Categories: Interviste e Storie

Quel maledetto 3 settembre. Un ricordo e un omaggio di Gaetano Scirea

Leggenda o mito. Probabilmente entrambe le cose. E’ Gaetano Scirea,
il capitano bianconero con un cuore ed un animo enorme che il destino crudele ha voluto si spegnesse in quel maledetto 3 Settembre del 1989, 28 anni fa oggi.
Maledetto sia per davvero quel giorno, perché un autentico esempio di
vita si è congedato prematuramente dai suoi affetti e da noi amanti del calcio. Era un calciatore moderno, un
libero senza tempo che sarebbe attualissimo anche oggi. Ma non solo. Scirea
era molto ma molto di più: mai una parola di troppo, mai un fallo
cattivo e nemmeno per una volta cartellino rosso. E scusate se è poco.

Nato nel segno del pallone, Scirea comincia a muovere i primi passi calcistici in una squadra della sua Cinisello Balsamo. Poi si presenta l’occasione con l’Atalanta:
sfruttata appieno. Arriva l’esordio in Serie A con i bergamaschi quando
non è neppure maggiorenne. E nonostante tutto, decide di non mollare lo
Zio e di continuare ad aiutarlo nell’officina di famiglia. Rimane due
anni in nerazzurro, poi arriva la svolta: c’è la Juventus che lo
porta a Torino offrendo all’Atalanta, Mastropasqua, Musiello e Marchetti
più 700 milioni di lire. Un’enormità considerati i tempi. Eppure mai
soldi furono spesi meglio.

Piedi educatissimi, senso tattico e
compostezza senza eguali. Quando si muove palla al piede sembra avere le
ali, e forse le aveva per davvero. Ma sulla schiena. Le sue maniere e i
suoi modi quasi irrazionali, visti i tempi che corrono, ne dipingono
un’immagine di rara signorilità: “La prima volta che stette in ritiro
con me, a Lisbona con l’under 23, dissi che un ragazzo così era un
angelo piovuto dal cielo. Non mi ero sbagliato. Ma lo hanno rivoluto
indietro troppo presto”.
Così Enzo Bearzot descriveva il suo
pupillo. Colui il quale ha preso per mano la sua difesa guidandola sino
all’Olimpo degli dei del calcio durante i mondiali di Spagna. Quei
contorni provvidenziali che anche Giovanni Trapattoni gli vedeva: “Un leader con il saio”.

Tra la Juventus e la Nazionale
vince tutto. Fa parte anche di quella ristrettissima cerchia di
giocatori che hanno trionfato in tutte le competizioni Uefa.
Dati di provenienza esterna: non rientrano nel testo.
(** * trAIder dashboard clients: a shallow embedding and its properties

    The development follows the two client scripts of the repository:
    - [Dashboard]: [src/ui/static/js/dashboard.js], the [DashboardManager]
      class (fetch, redraw, market summary, polling timer, toggles), and
      the interleaving of its requests;
    - [MarketClient]: the second client script ([updateMarketInfo],
      [updateSignals], [updateDashboard] and the candle array they read);
    - [MarketPage]: the same script with its two requests, its [config]
      and its console.

    Both scripts sit on outside layers that are modelled first:
    - [JS]: the fragment of ECMAScript the scripts rely on: IEEE 754
      binary64 numbers, [Number.prototype.toFixed], truthiness, the
      string-to-number coercion behind [>=], and exceptions;
    - [Page]: the page the class lives in: the elements of the template,
      [console], [alert], [setInterval]/[clearInterval], the network and
      the two entry points [newPlot] and [react] of the plot library, kept
      in one state record and threaded through a state-and-exception monad.

    The definitions come first; the properties follow from "Vocabulary of
    the properties" on. *)

From Stdlib Require Import ZArith List String Ascii Bool Lia.
From Stdlib Require Import Floats.SpecFloat Numbers.DecimalString.
From Stdlib Require Numbers.DecimalFacts Numbers.DecimalN.
Import ListNotations.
E’ il caso
più unico che raro, a dire il vero, in cui la gloria di un campione
sportivo non pareggia l’immensità dei suoi solenni valori umani. Uomo
senza uguali che ci ha lasciato quando avrebbe potuto darci ancora
tantissimo. E, indubbiamente lo avrebbe fatto, considerata la generosità
che lo ha contraddistinto per tutta la carriera.
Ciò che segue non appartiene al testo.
(** * res_json: JSON path functions and applications of the dialplan

    A shallow embedding of [res_json.c] and the properties of its
    natural-language specification.

    - [Libc] holds the C library routines the source calls on strings
      ([strsep], [strcasecmp], [sscanf] with the format [%3d], [atoi],
      the [(int)] cast, [printf] with [%d]) and Asterisk's string helpers
      ([ast_strlen_zero], [ast_copy_string]).
    - [AstJson] holds the JSON value model behind [struct ast_json] and the
      container operations of [asterisk/json.h] the source uses.
    - The entry points [jsonelement_exec], [jsonvariables_exec],
      [jsonadd_exec], [jsonset_exec] and [jsondelete_exec] follow, over a
      channel whose variables are a finite map from names to text, and
      then the two formatting functions [jsonpretty_exec] and
      [jsoncompress_exec].

    What the source takes from outside and never defines is a parameter of
    the development: the JSON grammar and the serialiser, [atof] and the
    [%f] conversion of [printf]. What the JSON library checks is modelled:
    [json_loads] accepts a text only with an array or an object at the
    root, and text that becomes a JSON string or the key of a member must
    be valid UTF-8. *)

From Stdlib Require Import ZArith String Ascii List Lia DecimalString DecimalPos DecimalZ SpecFloat.
From stdpp Require Import gmap strings.

Open Scope string_scope.
Open Scope Z_scope.

(** ** The C library on strings *)

Module Libc.

(** A C string is a [string]; a [char *] that may be [NULL] is an
    [option string]. *)

Definition ast_strlen_zero (s : option string) : bool :=
  match s with
  | None => true
  | Some EmptyString => true
  | Some (String _ _) => false
  end.

Definition strlen (s : string) : nat := String.length s.

Definition isspace (c : ascii) : bool :=
  let n := nat_of_ascii c in
  Nat.eqb n 32 || (Nat.leb 9 n && Nat.leb n 13).

Definition isdigit (c : ascii) : bool :=
  let n := nat_of_ascii c in
  Nat.leb 48 n && Nat.leb n 57.

Definition digit_value (c : ascii) : Z := Z.of_nat (nat_of_ascii c) - 48.

Definition tolower (c : ascii) : ascii :=
  let n := nat_of_ascii c in
  if Nat.leb 65 n && Nat.leb n 90 then ascii_of_nat (n + 32) else c.

(** [strcasecmp a b]: the difference of the first two bytes that differ
    once lowered, 0 when there is none. *)
Fixpoint strcasecmp (a b : string) : Z :=
  match a, b with
  | EmptyString, EmptyString => 0
  | EmptyString, String d _ => - Z.of_nat (nat_of_ascii (tolower d))
  | String c _, EmptyString => Z.of_nat (nat_of_ascii (tolower c))
  | String c a', String d b' =>
      if Ascii.eqb (tolower c) (tolower d) then strcasecmp a' b'
      else Z.of_nat (nat_of_ascii (tolower c)) - Z.of_nat (nat_of_ascii (tolower d))
  end.

(** [strsep(&stringp, delim)] with a one-byte delimiter set: the token up
    to the first delimiter, and what [stringp] points to afterwards
    ([NULL] once the last token is taken). *)
Fixpoint strsep_token (s : string) (delim : ascii) : string * option string :=
  match s with
  | EmptyString => (EmptyString, None)
  | String c s' =>
      if Ascii.eqb c delim then (EmptyString, Some s')
      else let (token, rest) := strsep_token s' delim in (String c token, rest)
  end.

Definition strsep (stringp : option string) (delim : ascii)
  : option string * option string :=
  match stringp with
  | None => (None, None)
  | Some s => let (token, rest) := strsep_token s delim in (Some token, rest)
  end.

(** All the tokens successive calls of [strsep] return before it returns
    [NULL]. *)
Fixpoint strsep_all (s : string) (delim : ascii) : list string :=
  match s with
  | EmptyString => [EmptyString]
  | String c s' =>
      if Ascii.eqb c delim then EmptyString :: strsep_all s' delim
      else match strsep_all s' delim with
           | token :: tokens => String c token :: tokens
           | [] => [String c EmptyString]
           end
  end.

(** The integer conversion of [scanf] with a field width: white space is
    skipped, a sign counts in the width, then digits as far as the width
    goes. The conversion succeeds when at least one digit was read. *)
Fixpoint skip_space (s : string) : string :=
  match s with
  | EmptyString => EmptyString
  | String c s' => if isspace c then skip_space s' else s
  end.

Fixpoint scan_digits (width : nat) (s : string) (acc : option Z) : option Z :=
  match width, s with
  | S width', String c s' =>
      if isdigit c
      then scan_digits width' s' (Some (10 * default 0 acc + digit_value c))
      else acc
  | _, _ => acc
  end.

Definition scan_int (width : nat) (s : string) : option Z :=
  match skip_space s with
  | String c s' =>
      if Ascii.eqb c "-" then Z.opp <$> scan_digits (width - 1) s' None
      else if Ascii.eqb c "+" then scan_digits (width - 1) s' None
      else scan_digits width (String c s') None
  | EmptyString => None
  end.

(** [sscanf(s, "%3d", &i) == 1] holds exactly when [sscanf_3d s] is
    [Some i]; otherwise [i] is not assigned. *)
Definition sscanf_3d (s : string) : option Z := scan_int 3 s.

(** The conversion of a 64-bit integer to [int]. *)
Definition cast_int (n : Z) : Z := (n + 2 ^ 31) mod 2 ^ 32 - 2 ^ 31.

(** [atoi]: [strtol] in base 10, which saturates at the bounds of [long],
    then the conversion to [int]; 0 when there is no digit. *)
Definition strtol_clamp (n : Z) : Z := Z.max (- 2 ^ 63) (Z.min n (2 ^ 63 - 1)).

Definition atoi (s : string) : Z :=
  cast_int (strtol_clamp (default 0 (scan_int (S (strlen s)) s))).

(** [printf] with [%d]. *)
Definition printf_d (n : Z) : string := NilZero.string_of_int (Z.to_int n).

(** [ast_copy_string(dst, src, size)]: at most [size - 1] bytes of [src]. *)
Fixpoint string_take (n : nat) (s : string) : string :=
  match n, s with
  | S n', String c s' => String c (string_take n' s')
  | _, _ => EmptyString
  end.

Definition ast_copy_string (src : string) (size : nat) : string :=
  string_take (size - 1) src.

End Libc.

(** ** The JSON values of [asterisk/json.h] *)

Module AstJson.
Muoveva i primi passi da allenatore e con
la solita abnegazione era giunto in Polonia per visionare il Gornik
Zabze, club con cui la Juve avrebbe dovuto giocare un match di Coppa
Uefa. E sulla strada del ritorno la sorte gli riservò quel terribile incidente la
cui dinamica è tutt’ora incerta.
Triste indagare, meglio ricordare. La voce di Sandro Ciotti rotta dall’emozione ne annuncia la morte in diretta, alla Domenica Sportiva: “Scusate, dobbiamo interrompere la selezione delle partite di Serie A per una ragione veramente tremenda. E’ morto Gaetano Scirea, in un incidente avvenuto in Polonia dove si era recato per seguire la squadra che sarà avversaria della sua Juventus in Coppa. Inutile spendere parole su un uomo che si è illustrato da solo su tutti i campi del mondo, che ha conquistato un titolo mondiale con pieno merito e che soprattutto era un campione non soltanto di sport, ma soprattutto di civiltà”.

E la memoria di Scirea non si
cancella. Mai. Quando si allenava e quando giocava era solito dare la
lezione di vita più bella: certi silenzi urlano molto di più di alcune
parole. Ecco perché manca così tanto.